• [PROBLEM DESCRIPTION] Your answer must consist of exactly the lines below, starting with the line with "library refuses, nothing changes. *)" and going on through the line with "(∀ n, n < made", and nothing else.
---- DATA TO EXAMINE
(* ===== verification/Startup.v ===== *)
(** * Start-up

    What the processes set up before they serve: the Redis clients of
    src/app/messaging/redis/client.py, the database engine of
    src/app/db/session.py and of src/alembic/env.py, the application of
    src/app/api/main.py, and the log records of src/app/worker/logging.py.
    What a library makes of an address is a parameter. *)

From Stdlib Require Import SpecFloat.
From S2P Require Import Prelude Numerals PyVal States Errors Domain Json Messages Store.
From S2P Require Import Repositories TaskRepositories Services Completion Redis.

(** ** Redis clients (client.py) *)

(** Clients are numbered in the order they are made. *)
Inductive slot : Type := SyncClient | AsyncClient.
#[export] Instance slot_eq_dec : EqDecision slot.
Proof. solve_decision. Defined.

Record Clients : Type := {
  _redis_client : option nat;
  _async_redis_client : option nat;
  made : nat;
  closed : list nat;
}.

Definition no_clients : Clients :=
  {| _redis_client := None; _async_redis_client := None; made := 0; closed := [] |}.

Definition client_at (s : slot) (c : Clients) : option nat :=
  match s with SyncClient => _redis_client c | AsyncClient => _async_redis_client c end.

Definition set_client (s : slot) (v : option nat) (c : Clients) : Clients :=
  match s with
  | SyncClient => {| _redis_client := v; _async_redis_client := _async_redis_client c; made := made c; closed := closed c |}
  | AsyncClient => {| _redis_client := _redis_client c; _async_redis_client := v; made := made c; closed := closed c |}
  end.

Section clients.
Context `{Host}.
(** [from_url] of the library: whether it accepts an address; and whether
    closing the [n]-th client raises. *)
Variable from_url : string → py unit.
Variable close : nat → py unit.

Definition _get_redis_url : py string :=
  match getenv "REDIS_URL" with
  | None | Some EmptyString => Raise (RuntimeError "REDIS_URL environment variable is required")
  | Some url => Ok url
  end.

Definition get_client (s : slot) (c : Clients) : Clients * py nat :=
  match client_at s c with
  | Some n => (c, Ok n)
  | None =>
      match _get_redis_url ≫= from_url with
      | Ok _ =>
          (set_client s (Some (made c))
             {| _redis_client := _redis_client c; _async_redis_client := _async_redis_client c;
                made := S (made c); closed := closed c |}, Ok (made c))
      | Raise e => (c, Raise e)
      end
  end.

Definition close_client (s : slot) (c : Clients) : Clients * py unit :=
  match client_at s c with
  | None => (c, Ok tt)
  | Some n =>
      match close n with
      | Ok _ =>
          (set_client s None
             {| _redis_client := _redis_client c; _async_redis_client := _async_redis_client c;
                made := made c; closed := n :: closed c |}, Ok tt)
      | Raise e => (c, Raise e)
      end
  end.

Definition get_redis_client : Clients → Clients * py nat := get_client SyncClient.
Definition close_redis_client : Clients → Clients * py unit := close_client SyncClient.
Definition get_async_redis_client : Clients → Clients * py nat := get_client AsyncClient.
Definition close_async_redis_client : Clients → Clients * py unit := close_client AsyncClient.

(** [ping_redis] and [ping_async_redis]; [ping] is the answer of client [n]. *)
Definition ping_client (ping : nat → py bool) (s : slot) (c : Clients) : Clients * py bool :=
  match get_client s c with
  | (c', Ok n) => (c', ping n)
  | (c', Raise e) => (c', Raise e)
  end.

Inductive client_step : relation Clients :=
| cl_get s c : client_step c (get_client s c).1
| cl_ping ping s c : client_step c (ping_client ping s c).1
| cl_close s c : client_step c (close_client s c).1.
End clients.

Section client_facts.
Context `{Host}.
Variable from_url : string → py unit.
Variable close : nat → py unit.

Definition in_use (c : Clients) (n : nat) : Prop := ∃ s, client_at s c = Some n.

Record clients_inv (c : Clients) : Prop := {
  cl_made n : n < made c ↔ in_use c n ∨ n ∈ closed c;
  cl_open n : in_use c n → n ∉ closed c;
  cl_apart s s' n : client_at s c = Some n → client_at s' c = Some n → s = s';
  cl_once : NoDup (closed c);
}.

Lemma client_at_set s s' v c : client_at s' (set_client s v c) = if decide (s = s') then v else client_at s' c.
Proof. by destruct s, s'. Qed.

Lemma get_client_inv s c : clients_inv c → clients_inv (get_client from_url s c).1.
Proof.
  intros [Hm Ho Ha Hn]. unfold get_client. destruct (client_at s c) as [n|] eqn:Hc; [done|].
  destruct (_ ≫= from_url); [|done]. set (c1 := {| made := S (made c) |}).
  assert (Hat : ∀ s', client_at s' c1 = client_at s' c) by (by intros []). simpl.
  assert (Hfresh : ¬ in_use c (made c) ∧ made c ∉ closed c).
  { pose proof (proj2 (Hm (made c))) as Hlt. split; intros Hx; exact (Nat.lt_irrefl _ (Hlt ltac:(auto))). }
  assert (Huse : ∀ n, in_use (set_client s (Some (made c)) c1) n ↔ n = made c ∨ in_use c n).
  { intros n. unfold in_use. split.
    - intros [s' Hs']. rewrite client_at_set, Hat in Hs'. case_decide; [naive_solver|eauto].
    - intros [->|[s' Hs']]; [exists s; by rewrite client_at_set, decide_True|].
      exists s'. rewrite client_at_set, Hat, decide_False; [done|congruence]. }
  assert (Hcl : closed (set_client s (Some (made c)) c1) = closed c) by (by destruct s).
  assert (Hmd : made (set_client s (Some (made c)) c1) = S (made c)) by (by destruct s).
  split; rewrite ?Hcl, ?Hmd.
  - intros n. rewrite Huse, Nat.lt_succ_r, Nat.lt_eq_cases, Hm. naive_solver.
  - intros n [->|Hn']%Huse; [apply Hfresh|by apply Ho].
  - intros s1 s2 n. rewrite !client_at_set, !Hat. repeat case_decide; subst; try done; intros E1 E2.
    + injection E1 as <-. destruct Hfresh as [[] _]. by exists s2.
    + injection E2 as <-. destruct Hfresh as [[] _]. by exists s1.
    + by eapply Ha.
  - done.
Qed.

Lemma close_client_inv s c : clients_inv c → clients_inv (close_client close s c).1.
Proof.
  intros [Hm Ho Ha Hn]. unfold close_client. destruct (client_at s c) as [k|] eqn:Hc; [|done].
  destruct (close k); [|done]. set (c1 := {| closed := k :: closed c |}).
  assert (Hat : ∀ s', client_at s' c1 = client_at s' c) by (by intros []). simpl.
  assert (Huse : ∀ n, in_use (set_client s None c1) n ↔ n ≠ k ∧ in_use c n).
  { intros n. unfold in_use. split.
    - intros [s' Hs']. rewrite client_at_set, Hat in Hs'. case_decide; [done|].
      split; [|eauto]. intros ->. by destruct (Ha s s' k Hc Hs').
    - intros [Hne [s' Hs']]. exists s'. rewrite client_at_set, Hat, decide_False; [done|congruence]. }
  assert (Hcl : closed (set_client s None c1) = k :: closed c) by (by destruct s).
  assert (Hmd : made (set_client s None c1) = made c) by (by destruct s).
  assert (Hk : in_use c k) by (by exists s).
  split; rewrite ?Hcl, ?Hmd.
  - intros n. rewrite Huse, elem_of_cons, (Hm n). destruct (decide (n = k)) as [->|]; intuition.
  - intros n [Hne Hu]%Huse. apply not_elem_of_cons. split; [done|by apply Ho].
  - intros s1 s2 n. rewrite !client_at_set, !Hat. repeat case_decide; try done. apply Ha.
  - constructor; [by apply Ho|done].
Qed.

(** The clients of a process.  However they are obtained, pinged and closed, a
    client is handed out again until it is closed, each is closed at most once
    and is not used afterwards, the two kinds are kept apart, and every client
    that was made is in use or closed.  Without an address, or with one the
    library refuses, nothing changes. *)
Theorem clients_correct c :
  rtc (client_step from_url close) no_clients c →
  (∀ n, n < made c ↔ in_use c n ∨ n ∈ closed c) ∧ (∀ n, in_use c n → n ∉ closed c) ∧ NoDup (closed c) ∧
  (∀ s s' n, client_at s c = Some n → client_at s' c = Some n → s = s') ∧
  ∀ s, let '(c', r) := get_client from_url s c in
    match r with
    | Ok n => client_at s c' = Some n ∧ get_client from_url s c' = (c', Ok n)
    | Raise _ => c' = c
    end.
Proof.
  intros Hr. assert (Hi : clients_inv c).
  { assert (H0 : clients_inv no_clients).
    { split; simpl; [|by intros n [[] ?]|by intros [] [] n|constructor].
      intros n. split; [lia|]. intros [[[] ?]|?%elem_of_nil]; done. }
    revert H0. induction Hr as [c|c c1 c2 Hs _ IH]; [done|]. intros Hc. apply IH. destruct Hs as [s c|ping s c|s c].
    - by apply get_client_inv.
    - unfold ping_client. pose proof (get_client_inv s c Hc) as Hg. by destruct (get_client from_url s c) as [c' []].
    - by apply close_client_inv. }
  destruct Hi as [Hm Ho Ha Hn]. do 4 (split; [done|]). intros s.
  destruct (get_client from_url s c) as [c' r] eqn:Hg. unfold get_client in Hg.
  destruct (client_at s c) as [n|] eqn:Hc.
  - injection Hg as <- <-. split; [done|]. unfold get_client. by rewrite Hc.
  - destruct (_ ≫= from_url); injection Hg as <- <-; [|done]. unfold get_client.
    rewrite client_at_set, decide_True by done. done.
Qed.
End client_facts.

(** ** Databases (session.py, alembic/env.py) *)

Inductive pooling : Type := NullPool | PrePing.

Section databases.
Context `{Host}.

(** The address of the engine and how it keeps connections. *)
Definition database_engine : py (string * pooling) :=
  match getenv "DATABASE_URL" with
  | None | Some EmptyString => Raise (RuntimeError "DATABASE_URL environment variable is required")
  | Some url => Ok (url, if decide (getenv "INTEGRATION_TEST" = Some "1") then NullPool else PrePing)
  end.

(** [os.getenv(a) or os.getenv(b)]. *)
Definition getenv_or (a b : string) : option string :=
  match getenv a with None | Some EmptyString => getenv b | v => v end.

Definition migration_url : py string :=
  match getenv_or "ALEMBIC_DATABASE_URL" "DATABASE_URL" with
  | None | Some EmptyString =>
      Raise (RuntimeError "DATABASE_URL environment variable is required for Alembic migrations")
  | Some url => Ok url
  end.

(** Where the services can start, the migrations can run. *)
Lemma services_and_migrations url pool :
  database_engine = Ok (url, pool) →
  migration_url = Ok (match getenv "ALEMBIC_DATABASE_URL" with None | Some EmptyString => url | Some u => u end).
Proof.
  unfold database_engine, migration_url, getenv_or. destruct (getenv "DATABASE_URL") as [[|a u]|] eqn:Hd; [done| |done].
  intros [= <- _]. by destruct (getenv "ALEMBIC_DATABASE_URL") as [[|b v]|].
Qed.
End databases.

(** ** The application (api/main.py) *)

Definition _application_version (manifest_path : string) (manifest : pyobj) : py string :=
  match manifest with
  | PDict d =>
      match dict_get "." d with
      | Some (PStr version) => Ok version
      | _ => Raise (RuntimeError ("Invalid release-please manifest: " +:+ manifest_path))
      end
  | _ => Raise (RuntimeError ("Invalid release-please manifest: " +:+ manifest_path))
  end.

Definition root : pydict := obj [("status", PStr "ok")].
Definition health : pydict := obj [("status", PStr "healthy")].

(** ** Log records (worker/logging.py) *)

Section logging.
(** The attributes that every log record has, and the text of a mapping as
    [json.dumps] writes it with sorted keys. *)
Variable _LOG_RECORD_FIELDS : gset string.
Variable dumps_sorted : gmap string pyobj → string.

(** [record.__dict__] is [attributes]; [timestamp] is the time of the call and
    [exception] the text of [exc_info], if there is one. *)
Definition log_payload (timestamp levelname name message : string) (attributes : gmap string pyobj)
    (exception : option string) : gmap string pyobj :=
  let payload : gmap string pyobj :=
    <["timestamp" := PStr timestamp]> (<["level" := PStr levelname]>
      (<["logger" := PStr name]> (<["message" := PStr message]> ∅))) in
  let payload := filter (λ kv, kv.1 ∉ _LOG_RECORD_FIELDS) attributes ∪ payload in
  match exception with Some text => <["exception" := PStr text]> payload | None => payload end.

Definition json_format (timestamp levelname name message : string) (attributes : gmap string pyobj)
    (exception : option string) : string :=
  dumps_sorted (log_payload timestamp levelname name message attributes exception).

(** Every contextual field of a record is in its payload, even when it is
    named like one of the four standard entries; only a field called
    "exception" gives way, to the text of the exception. *)
Lemma log_payload_context t l n m attributes exception k v :
  attributes !! k = Some v → k ∉ _LOG_RECORD_FIELDS → (exception = None ∨ k ≠ "exception") →
  log_payload t l n m attributes exception !! k = Some v.
Proof.
  intros Hk Hstd Hexc. unfold log_payload. cbv zeta.
  assert (Hf : filter (λ kv : string * pyobj, kv.1 ∉ _LOG_RECORD_FIELDS) attributes !! k = Some v)
    by (by apply map_lookup_filter_Some).
  destruct exception as [text|]; [destruct Hexc as [|Hne]; [done|]; rewrite lookup_insert_ne by done|];
    by apply lookup_union_Some_l.
Qed.
End logging.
--------
• [WRITTEN ANSWER]
    library refuses, nothing changes. *)
Theorem clients_correct c :
  rtc (client_step from_url close) no_clients c →
  (∀ n, n < made c ↔ in_use c n ∨ n ∈ closed c) ∧ (∀ n, in_use c n → n ∉ closed c) ∧ NoDup (closed c) ∧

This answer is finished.